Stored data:
Lemma owner_eq a o c m :
  mac_ok m -> mutex (tmaps m) a o c -> exists tl, wf_tlb tl /\ mutex_owner a m = Ret (o, retlb tl m).
Proof.
  intros Hok [Hr Ho _]. destruct (read64_eq (wadd a OWNER) 0 m Hok (wadd_nonneg _ _)) as (tl & Htl & E). exists tl.
  split; [exact Htl|]. unfold mutex_owner. rewrite E, (proj1 (mutex_addr a Hr)), (value_at_cell _ _ _ _ Ho). reflexivity.
Qed.

Lemma count_eq a d o c m :
  mac_ok m -> mutex (tmaps m) a o c -> exists tl, wf_tlb tl /\ read32 (wadd a COUNT) d m = Ret (c, retlb tl m).
Proof.
  intros Hok [Hr _ Hc]. destruct (read32_eq (wadd a COUNT) d m Hok (wadd_nonneg _ _)) as (tl & Htl & E). exists tl.
  split; [exact Htl|]. rewrite E, (proj2 (mutex_addr a Hr)), (value_at_cell _ _ _ _ Hc). reflexivity.
Qed.

Lemma mutex_tlb tl mp a o c : mutex mp a o c -> mutex (set_tlb tl mp) a o c.
Proof. intros [Hr Ho Hc]. split; [exact Hr | now apply cell_tlb | now apply cell_tlb]. Qed.

(** Writing the count, and both words *)
Lemma count_write a o c c' m :
  mac_ok m -> mutex (tmaps m) a o c -> is_word 32 c' ->
  exists mp, wf mp /\ write32 (wadd a COUNT) c' m = Ret (set_tmaps mp m) /\ mutex mp a o c'.
Proof.
  intros Hok [Hr Ho Hc] Hw. rewrite (proj2 (mutex_addr a Hr)). unfold COUNT, OWNER in *.
  destruct (cell_write (tmaps m) 4 (a + 16) c c') as (mp & E & Hwf & Hc' & Hd); [apply Hok | lia | lia | exact Hc | exact Hw |].
  exists mp. split; [exact Hwf|]. unfold write32, with_maps, write_dword. cbn [SIZE]. rewrite E. split; [reflexivity|].
  split; [exact Hr | apply Hd; [unfold OWNER; lia | exact Ho] | exact Hc'].
Qed.
Definition set_heap (v : KernelHeap) k : KernelEnv V :=
  mkEnv v (findings k) (ledger_only k) (deferred k) (alloc_count k) (fail_alloc_index k) (layout_of k) (env_rest k).
Definition set_findings (v : list Finding) k : KernelEnv V :=
  mkEnv (heap k) v (ledger_only k) (deferred k) (alloc_count k) (fail_alloc_index k) (layout_of k) (env_rest k).
Definition set_deferred (v : list DeferredCall) k : KernelEnv V :=
  mkEnv (heap k) (findings k) (ledger_only k) v (alloc_count k) (fail_alloc_index k) (layout_of k) (env_rest k).
Definition set_count (v : Z) k : KernelEnv V :=
  mkEnv (heap k) (findings k) (ledger_only k) (deferred k) v (fail_alloc_index k) (layout_of k) (env_rest k).
Definition set_fail (v : option Z) k : KernelEnv V :=
  mkEnv (heap k) (findings k) (ledger_only k) (deferred k) (alloc_count k) v (layout_of k) (env_rest k).

(** [KernelEnv::new], given the parts that are not modelled *)
Definition kenv_new (os : KernelOs) (v : V) : KernelEnv V :=
  let l := for_os os in
  mkEnv (kheap_new (heap_base l) (heap_size l) (vmalloc_base l) (vmalloc_size l)) [] false [] 0 None l v.
End Env.

(** ** Operations *)

Section Guard.
Context {S V : Type} `{Slab S}.
Implicit Types (g : Guarded S V).

Definition set_kernel (v : option (KernelEnv V)) g : Guarded S V :=
  mkGuarded (gmaps g) v (kernel_guard g) (gpos g) (gpc g).
Definition set_gmaps (v : Maps S) g : Guarded S V :=
  mkGuarded v (kernel g) (kernel_guard g) (gpos g) (gpc g).
Lemma event_continues g g' k : event g g' -> kernel g = Some k -> ledger_ok sb vb (heap k) -> continues k g'.
Proof.
  intros Hev Ek Hl. destruct Hev as [r req cache api z p g g' Hreq E | ptr api b g g' E | rip a n w g g' E | rip a n w g g' E | t g g' E | g | d g | i g | mp pos pc g].
  - eauto using alloc_continues.
  - eauto using free_continues.
  - eapply continues_choice; [exact Ek | exact Hl | | exact E]. unfold kernel_guard_access. rewrite Ek.
    destruct (is_free_poison a); [eauto 9|]. destruct (index_of a (heap k)) as [[j|]|]; cbn [mbind outcome_bind]; auto.
    destruct (get j (heap k)) as [c|]; cbn [mbind outcome_bind]; auto. destruct (is_freed c); [eauto 9|]. destruct (_ <=? _); eauto 9.
  - eapply continues_choice; [exact Ek | exact Hl | | exact E]. unfold kernel_guard_range. rewrite Ek. destruct (n =? 0); [auto|].
    destruct (index_of a (heap k)) as [[j|]|]; cbn [mbind outcome_bind]; auto.
    destruct (get j (heap k)) as [c|]; cbn [mbind outcome_bind]; auto. destruct (is_freed c); [eauto 9|]. destruct (_ <? _); eauto 9.
  - eapply continues_choice; [exact Ek | exact Hl | | exact E]. unfold kernel_check_call_target. rewrite Ek.
    destruct (chunk_at t (heap k)) as [[c|]|]; cbn [mbind outcome_bind]; auto. destruct (is_freed c); eauto 9.
  - unfold kernel_check_leaks. rewrite Ek. now apply leaks_continue.
  - unfold kernel_defer. destruct (d_func d =? 0); [now apply (continues_same k k)|]. rewrite Ek. now eapply continues_same.
  - unfold kernel_set_fail_alloc. rewrite Ek. now eapply continues_same.
  - now apply (continues_same k k).
Qed.

Lemma history_continues g g' k : rtc event g g' -> kernel g = Some k -> ledger_ok sb vb (heap k) -> continues k g'.
Proof.
  intros Hr. revert k. induction Hr as [g | g1 g2 g3 Hev _ IH]; intros k Ek Hl; [now apply (continues_same k k)|].
  destruct (event_continues g1 g2 k Hev Ek Hl) as (k2 & Ek2 & Hl2 & Hev2). destruct (IH k2 Ek2 Hl2) as (k3 & Ek3 & Hl3 & Hev3).
  exists k3. split; [exact Ek3|]. split; [exact Hl3 | now transitivity (heap k2)].
Qed.

(** A new kernel starts with an empty ledger, in each of the three address-space plans. *)
Lemma new_ledger os (v : V) : let l := for_os os in
  ledger_ok (heap_base l) (vmalloc_base l) (heap (kenv_new os v)) /\ chunks (heap (kenv_new os v)) = [] /\ 0x6b6b6b6b6b6b7000 <= heap_base l.
Proof.
  assert (forall c : KernelChunk, c ∈ [] -> False) as Hnil by (intros c Hc; now apply elem_of_nil in Hc).
  destruct os; (split; [|split; [reflexivity | vm_compute; congruence]]);
    (split; [vm_compute; intuition congruence | vm_compute; intuition congruence | vm_compute; congruence
            | intros c Hc; destruct (Hnil c Hc) | intros i j c c' _ E; discriminate E]).
Qed.
(** C26. A comparison followed by a conditional branch, for each of the sixteen
    condition codes and both widths, goes to the target exactly when the relation
    the condition names holds between the operands (equality, the unsigned and the
    signed orders, sign and signed overflow of the difference, always), and to the
    next instruction otherwise; besides the program counter only the flags change. *)
Theorem a64_cmp_branch sz o1 o2 cond off a :
  regs_ok (aregs a) -> source_ok o1 -> source_ok o2 -> force_reload a = false ->
  let w := width sz in
  let x := wrap w (value o1 (aregs a)) in
  let y := wrap w (value o2 (aregs a)) in
  let pc := wadd (rpc (aregs a)) 4 in
  exists a1, execute_and_advance (cmp_ins sz o1 o2) a = Ret (true, a1) /\
    execute_and_advance (b_cond cond off) a1
    = Ret (true, jump (if relation cond w x y then wadd pc (wrap 64 off) else wadd pc 4)
                   (set_flags (add_with_carry w x (bnot w y) true).2 a)).
Proof.
  intros Hr H1 H2 Hf w x y pc. unfold execute_and_advance. rewrite cmp_spec by assumption. cbn [mbind outcome_bind].
  fold w x y. set (f := (add_with_carry w x (bnot w y) true).2). eexists. split; [reflexivity|].
  assert (advance_pc_aarch64 4 (set_flags f a) = jump pc (set_flags f a)) as -> by (unfold advance_pc_aarch64; cbn [force_reload set_flags set_aregs]; now rewrite Hf).
  assert (eval_condition cond f = relation cond w x y) as Ec.
  { apply compare_condition; [destruct sz; cbn; lia | apply wrap_word; destruct sz; cbn; lia..]. }
  unfold emulate_instruction, b_cond, bcc_execute. cbn [opcode op0]. replace (nzcv (aregs (jump _ _))) with f by reflexivity. rewrite Ec.
  unfold branch, advance_pc_aarch64, jump, set_flags. destruct a; cbn in *; subst. now destruct (relation cond w x y).
Qed.
End Machine.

Aim of the task: For the word "list", show every line of the entries that holds it.

Written solution:
Definition set_findings (v : list Finding) k : KernelEnv V :=
Definition set_deferred (v : list DeferredCall) k : KernelEnv V :=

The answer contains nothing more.